Records contained in a dataset
(** [while (1) { written = snprintf(output, buffer_size, ...); ... }]: [output] points at the
    end of the block of capacity [capacity]; after the block moved, the write is undefined.
    The value is [written]. *)
Fixpoint print_loop (fuel : nat) (line : Z) (capacity buffer_size : Z) (text : string)
    : M TextState Z :=
  match fuel with
  | O => nofuel
  | S fuel' =>
      b ← gets ts_binary;
      if negb (buf_capacity_bytes b =? capacity) then undef else
      l ← lift_opt (buf_data b);
      l ← lift_opt (write_at l (buf_size_bytes b)
                      (take (Z.to_nat (buffer_size - 1)) (string_bytes text) ++ [0]));
      zoom binary_lens (put (mkBuffer (Some l) (buf_size_bytes b) (buf_capacity_bytes b)
                               (buf_allocator b))) ;;
      if buffer_size <=? strlen text then
        if UINT_MAX - buffer_size <? buffer_size then
          fail ADBC_STATUS_INTERNAL "Overflow when upcasting double to string" []
        else
        CHECK_NA ADBC_STATUS_INTERNAL reader_c line "ArrowBufferReserve(binary, buffer_size)"
          (zoom binary_lens (ArrowBufferReserve buffer_size)) ;;
        print_loop fuel' line capacity (buffer_size + buffer_size) text
      else mret (strlen text)
  end.
(** The two functions differ in the reserve and the conversion; the value is the new
    [*offset].  The buffer size doubles below [UINT_MAX], so 32 rounds are enough. *)
Definition append_text_to_binary (line1 line2 kReserve : Z) (text : string) (offset : Z)
    : M TextState Z :=
  CHECK_NA ADBC_STATUS_INTERNAL reader_c line1 "ArrowBufferReserve(binary, buffer_size)"
    (zoom binary_lens (ArrowBufferReserve kReserve)) ;;
  b ← gets ts_binary;
  written ← print_loop 33 line2 (buf_capacity_bytes b) kReserve text;
  offset ← i32 (offset + written);
  zoom binary_lens (modify (fun b => set_size (buf_size_bytes b + written) b)) ;;
  zoom offsets_lens (ArrowBufferAppendUnsafe (le_bytes 4 offset)) ;;
  mret offset.
Definition StatementReaderAppendInt64ToBinary (value offset : Z) : M TextState Z :=
  append_text_to_binary 587 599 21 (fmt_Z value) offset.
(** [value] is the bit pattern of the double. *)
Definition StatementReaderAppendDoubleToBinary (value offset : Z) : M TextState Z :=
  append_text_to_binary 617 629 64 (Float.fmt_e value) offset.

(** [append] is one of the functions above. *)
Fixpoint texts_loop (data : ArrowBuffer) (of_bytes : list Z -> Z)
    (append : Z -> Z -> M TextState Z) (n : nat) (i offset : Z) : M TextState unit :=
  match n with
  | O => mret tt
  | S n' =>
      bs ← lift_opt (element_bytes data i);
      offset ← append (of_bytes bs) offset;
      texts_loop data of_bytes append n' (i + 1) offset
  end.
Definition upcast_to_binary (line : Z) (of_bytes : list Z -> Z)
    (append : Z -> Z -> M TextState Z) (data : ArrowBuffer) : M TextState unit :=
  zoom offsets_lens (put ArrowBufferInit) ;;
  zoom binary_lens (put ArrowBufferInit) ;;
  CHECK_NA ADBC_STATUS_INTERNAL reader_c line
    "ArrowBufferReserve(&offsets, data->capacity_bytes)"
    (zoom offsets_lens (ArrowBufferReserve (buf_capacity_bytes data))) ;;
  CHECK_NA ADBC_STATUS_INTERNAL reader_c (line + 1)
    "ArrowBufferReserve(binary, data->capacity_bytes)"
    (zoom binary_lens (ArrowBufferReserve (buf_capacity_bytes data))) ;;
  let num_elements := buf_size_bytes data / 8 in
  zoom offsets_lens (ArrowBufferAppendUnsafe (le_bytes 4 0)) ;;
  texts_loop data of_bytes append (Z.to_nat num_elements) 0 0.
End infer.

(** * What the inference functions work on *)
Record IS `{Sqlite3} := mkIS { is_error : ErrorPtr; is_world : World; is_column : Column }.
Arguments mkIS {_} is_error is_world is_column.
#[export] Instance HasError_IS `{Sqlite3} : HasError IS :=
  mkLens is_error (fun e s => mkIS e (is_world s) (is_column s)).
#[export] Instance HasWorld_IS `{Sqlite3} : HasWorld IS :=
  mkLens is_world (fun w s => mkIS (is_error s) w (is_column s)).

Section column.
  Context `{Libc} `{Sqlite3}.

Definition column_lens : Lens IS Column :=
  mkLens is_column (fun c s => mkIS (is_error s) (is_world s) c).
Definition validity_lens : Lens IS ArrowBitmap := lens_comp column_lens
  (mkLens co_validity (fun v c => mkColumn v (co_data c) (co_binary c) (co_type c))).
Definition data_lens : Lens IS ArrowBuffer := lens_comp column_lens
  (mkLens co_data (fun d c => mkColumn (co_validity c) d (co_binary c) (co_type c))).
Definition column_binary_lens : Lens IS ArrowBuffer := lens_comp column_lens
  (mkLens co_binary (fun b c => mkColumn (co_validity c) (co_data c) b (co_type c))).
Definition set_current_type (t : ArrowType) : M IS unit :=
  zoom column_lens (modify (fun c => mkColumn (co_validity c) (co_data c) (co_binary c) t)).
Definition data_state_lens : Lens IS DataState :=
  mkLens (fun s => (is_error s, co_data (is_column s)))
    (fun d s => let c := is_column s in
       mkIS d.1 (is_world s) (mkColumn (co_validity c) d.2 (co_binary c) (co_type c))).
(** [data] holds the offsets of a text column. *)
Definition text_lens : Lens IS TextState :=
  mkLens (fun s => mkText (is_error s) (co_data (is_column s)) (co_binary (is_column s)))
    (fun t s => let c := is_column s in
       mkIS (ts_error t) (is_world s)
         (mkColumn (co_validity c) (ts_offsets t) (ts_binary t) (co_type c))).
(* ===== verification/Objects.v ===== *)
(** Catalog data of the SQLite driver (c/driver/sqlite/sqlite.c): [GetInfo], [GetObjects],
    [GetTableSchema], [GetTableTypes]; each builds a one-batch stream. *)
From stdpp Require Import base tactics list numbers option strings.
From Stdlib Require Import ZArith Lia Ascii.
From S2P Require Import Prelude CLib Schema SchemaView Array ArrayView Adbc Utils Sqlite3 Binder.
From S2P Require Import Infer Reader Connection.

Definition sqlite_c : string := "sqlite.c".
Definition NANOARROW_VERSION : string := "0.1.0-SNAPSHOT".
Definition kSupportedInfoCodes : list Z :=
  [ADBC_INFO_VENDOR_NAME; ADBC_INFO_VENDOR_VERSION; ADBC_INFO_DRIVER_NAME;
   ADBC_INFO_DRIVER_VERSION; ADBC_INFO_DRIVER_ARROW_VERSION].
(** A string literal inside the text of an expression. *)
Definition quoted (s : string) : string := quote +:+ s +:+ quote.

(** The state of a call: the schema and the array that are built, the local [na_error]. *)
Record OS `{Sqlite3} := mkOS {
  os_env : Env;
  os_schema : ArrowSchema;
  os_array : ArrowArray;
  os_na_error : ArrowError;
}.
Arguments mkOS {_} os_env os_schema os_array os_na_error.

Section objects.
  Context `{Libc} `{Sqlite3}.

Definition os_env_lens : Lens OS Env :=
  mkLens os_env (fun e s => mkOS e (os_schema s) (os_array s) (os_na_error s)).
#[export] Instance HasError_OS : HasError OS := lens_comp os_env_lens error_lens.
#[export] Instance HasWorld_OS : HasWorld OS := lens_comp os_env_lens world_lens.
Definition os_schema_lens : Lens OS ArrowSchema :=
  mkLens os_schema (fun x s => mkOS (os_env s) x (os_array s) (os_na_error s)).
Definition os_array_lens : Lens OS ArrowArray :=
  mkLens os_array (fun x s => mkOS (os_env s) (os_schema s) x (os_na_error s)).
(** An array and [&na_error]. *)
Definition os_ae_lens : Lens OS AE :=
  mkLens (fun s => (os_array s, os_na_error s)) (fun x s => mkOS (os_env s) (os_schema s) x.1 x.2).

(** Code on the part of the schema, or of the array, that a pointer points at. *)
Definition on_schema (path : list Z) (m : M ArrowSchema unit) : M OS unit :=
  zoom os_schema_lens (on_path path m).
Definition on_array (path : list Z) (m : M ArrowArray unit) : M OS unit :=
  zoom os_array_lens (on_array_path path m).
(** [CHECK_NA(INTERNAL, ..., error)] *)
Definition check_schema (line : Z) (expr : string) (path : list Z) (m : M ArrowSchema unit)
    : M OS unit :=
  CHECK_NA ADBC_STATUS_INTERNAL sqlite_c line expr (on_schema path m).
Definition check_array (line : Z) (expr : string) (path : list Z) (m : M ArrowArray unit)
    : M OS unit :=
  CHECK_NA ADBC_STATUS_INTERNAL sqlite_c line expr (on_array path m).
Definition check_null (line : Z) (name : string) (path : list Z) : M OS unit :=
  check_array line ("ArrowArrayAppendNull(" +:+ name +:+ ", 1)") path (ArrowArrayAppendNull 1).
Definition check_finish (line : Z) (name : string) (path : list Z) : M OS unit :=
  check_array line ("ArrowArrayFinishElement(" +:+ name +:+ ")") path ArrowArrayFinishElement.
(** [ArrowArrayAppendString(name, value)], [value] written as [text] in the source. *)
Definition check_string (line : Z) (name text : string) (path : list Z) (value : string)
    : M OS unit :=
  check_array line ("ArrowArrayAppendString(" +:+ name +:+ ", " +:+ text +:+ ")") path
    (ArrowArrayAppendString value).
Definition char_view (value : string) : string := "ArrowCharView(" +:+ quoted value +:+ ")".
(** [CHECK_NA_DETAIL(INTERNAL, ..., &na_error, error)] *)
Definition check_detail (line : Z) (expr : string) (m : M AE unit) : M OS unit :=
  CHECK_NA_DETAIL ADBC_STATUS_INTERNAL sqlite_c line expr
    (fun s => default ""%string (os_na_error s)) (zoom os_ae_lens m).
Definition init_array (line : Z) : M OS unit :=
  schema ← gets os_schema;
  check_detail line "ArrowArrayInitFromSchema(array, schema, &na_error)"
    (ArrowArrayInitFromSchema schema).
Definition RAISE_OK (line : Z) (conn rc : Z) : M OS unit :=
  msg ← errmsg conn;
  RAISE ADBC_STATUS_INTERNAL sqlite_c line "rc == SQLITE_OK" (rc =? SQLITE_OK) msg.
(** C7: Loading a driver checks and completes its table exactly: once the driver's entry point
    has returned, either all nine required functions are present, and then every function the
    driver supplies is kept, every optional one it lacks becomes the stub that returns
    NOT_IMPLEMENTED, and only [StatementBindStream] can stay a null pointer; or one is missing,
    and then the result is INTERNAL with its name appended to the error. *)
Theorem AdbcLoadDriverFromInitFunc_checks (init_func : ld_init) (s s1 : LState)
  (Hinit : ld_run init_func ADBC_VERSION_1_0_0 s = Ret tt s1) (Herror : error_ok s1.2.1) :
  (Forall (fun slot => is_Some (dv_slot s1.1 slot)) required_slots /\
   exists dv, AdbcLoadDriverFromInitFunc init_func ADBC_VERSION_1_0_0 s = Ret tt (dv, s1.2) /\
     (forall slot, dv_slot dv slot =
        match dv_slot s1.1 slot with
        | Some f => Some f
        | None => if decide (slot = S_StatementBindStream) then None else Some stub
        end) /\ complete dv) \/
  (exists dv name slot, AdbcLoadDriverFromInitFunc init_func ADBC_VERSION_1_0_0 s =
      Exit ADBC_STATUS_INTERNAL
        (dv, (appended ("Driver does not implement required function Adbc" +:+ name) s1.2.1, s1.2.2)) /\
     slot ∈ required_slots /\ dv_slot s1.1 slot = None).
Proof.
  unfold AdbcLoadDriverFromInitFunc. erewrite bind_ret by exact Hinit.
  change (ADBC_VERSION_1_0_0 =? ADBC_VERSION_1_0_0) with true. cbn iota.
  destruct (decide (Forall (met s1.1) requirements)) as [Hall|Hnot].
  - left. destruct (check_table_passes requirements s1 Hall) as (dv & Hrun & Hdv & _).
    assert (forall slot, slot ∈ required_slots -> is_Some (dv_slot s1.1 slot)) as Hreq.
    { rewrite <- Forall_forall. unfold requirements in Hall. repeat apply Forall_cons in Hall as [? Hall].
      unfold required_slots. by repeat constructor. }
    assert (forall slot, dv_slot dv slot =
        match dv_slot s1.1 slot with
        | Some f => Some f
        | None => if decide (slot = S_StatementBindStream) then None else Some stub
        end) as Hslots.
    { intros slot. rewrite Hdv. unfold filled. destruct (dv_slot s1.1 slot) eqn:Hn; [done|].
      destruct slot; try done;
        destruct (Hreq _ ltac:(apply (bool_decide_eq_true_1 _); reflexivity)); congruence. }
    split; [by apply Forall_forall|]. exists dv. split_and!; [done..|].
    intros slot Hne. rewrite Hslots. destruct (dv_slot s1.1 slot); [done|]. by destruct decide.
  - right. apply not_Forall_Exists in Hnot; [|apply _].
    destruct (check_table_refuses requirements s1) as (dv & name & slot & Hrun & Hin & Hnone); [|done..|].
    { apply requirements_distinct. }
    exists dv, name, slot. split_and!; [done| |done].
    apply (requirements_required _ Hin).
Qed.

(** ** Options kept until initialisation *)

(** Calls of a driver's functions in sequence, up to the first failure. *)
Fixpoint run_calls (dv : Driver) (calls : list (driver_slot * call_args A))
    : M (CallState D P ld_init) unit :=
  match calls with
  | [] => mret tt
  | (slot, args) :: rest =>
      f ← lift_opt (dv_slot dv slot);
      (f : callback D P A ld_init) args ;; run_calls dv rest
  end.
Definition set_option (kv : string * string) : driver_slot * call_args A :=
  (S_DatabaseSetOption, OptionArgs kv.1 kv.2).
Fixpoint stage (kvs : list (string * string)) : M (OState D P A) unit :=
  match kvs with
  | [] => mret tt
  | kv :: rest => AdbcDatabaseSetOption kv.1 kv.2 ;; stage rest
  end.
(** The value a key was given last. *)
Definition last_value (kvs : list (string * string)) (key : string) : option string :=
  last (map snd (filter (fun kv => kv.1 = key) kvs)).
Definition is_plain (key : string) : bool := negb (streq key "driver" || streq key "entrypoint").
Lemma overruns_first {S A B} (m : M S A) (k : A -> M S B) Q s : overruns m s -> strays (m ≫= k) Q s.
Proof. intros Hm. by eapply strays_bind; [exact Hm|]. Qed.
Lemma strays_run {S A} (m m' : M S A) Q s : m s = m' s -> strays m' Q s -> strays m Q s.
Proof. unfold strays. by intros ->. Qed.
(** The field that the reader does not get past properly, and the last one. *)
Lemma two_fields_overrun fields buf n k p t t' d d' j (s : TS) a0 a1 :
  buf = p ++ encode_field t d ++ encode_field t' (Some d') ++ [0] ->
  skew t d = Some j -> from_option (datum_ok t) True d ->
  is_Some (fixed_width t') -> datum_ok t' d' -> (t' = TYPE_INT64 -> not_taken_for_null j (number d')) ->
  sv_type <$> fields !! k = Some t -> sv_type <$> fields !! (k + 1)%nat = Some t' ->
  get_child (ts_out s) (Z.of_nat k) = Some a0 -> word_column a0 ->
  get_child (ts_out s) (Z.of_nat (k + 1)) = Some a1 -> word_column a1 ->
  overruns (append_fields fields buf n 2 (Z.of_nat k) (zlen p)) s.
Proof.
  intros Hbuf Hskew Hd Hfixed Hd' Hpos Hf0 Hf1 Hg0 Ha0 Hg1 Ha1. cbn [append_fields]. eapply strays_bind.
  { eapply append_field_skewed; [exact Hskew|exact Hd|exact Hf0|exact Hg0|exact Ha0|].
    by exists p, (encode_field t' (Some d') ++ [0]). }
  intros off s' (-> & a' & ->). replace (Z.of_nat k + 1) with (Z.of_nat (k + 1)) by lia. apply overruns_first.
  eapply (last_field_overruns _ _ (p ++ encode_field t d));
    [by rewrite Hbuf, <- app_assoc|apply zlen_app|by eapply skew_cases|done|exact Hd'|exact Hpos|exact Hf1| |exact Ha1].
  cbn [ts_out set_child]. by rewrite get_put_column_ne by lia.
Qed.


(** A COPY that fails before its first message, for instance because the query raises an
    error, is not reported: the library answers -1 or -2 and a null buffer, the comparison of
    the size with the length of the header is unsigned and lets it pass, and the null buffer
    is read. *)
Theorem failed_copy_undefined (fuel : nat) (fields : list ArrowSchemaView) (size : Z) (d' : pq)
  (s : TS) (Hsize : - 2 ^ 31 <= size < 0)
  (Hfail : PQgetCopyData (tr_conn (ts_reader s)) (ts_pq s) = (size, None, d')) :
  read_rows fuel fields s = Undef.
Proof.
  unfold read_rows. apply bind_undef. unfold read_header.
  erewrite bind_ret by (by apply get_copy_data_run).
  unfold to_unsigned. replace (size mod 2 ^ 64) with (size + 2 ^ 64).
  2:{ rewrite <- (Z_mod_plus_full size 1 (2 ^ 64)). rewrite Z.mod_small; lia. }
  rewrite (proj2 (Z.ltb_ge _ _)) by (unfold kPqHeaderLength; lia). done.
Qed.
End properties.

# WHAT YOU HAVE TO DO
Start with the line above that contains "(mkLens co_binary (fun" and stop after the line that contains "mkIS d.1 (is_world". Output those lines exactly, and only those.

# EXERCISE ANSWER
  (mkLens co_binary (fun b c => mkColumn (co_validity c) (co_data c) b (co_type c))).
Definition set_current_type (t : ArrowType) : M IS unit :=
  zoom column_lens (modify (fun c => mkColumn (co_validity c) (co_data c) (co_binary c) t)).
Definition data_state_lens : Lens IS DataState :=
  mkLens (fun s => (is_error s, co_data (is_column s)))
    (fun d s => let c := is_column s in
       mkIS d.1 (is_world s) (mkColumn (co_validity c) d.2 (co_binary c) (co_type c))).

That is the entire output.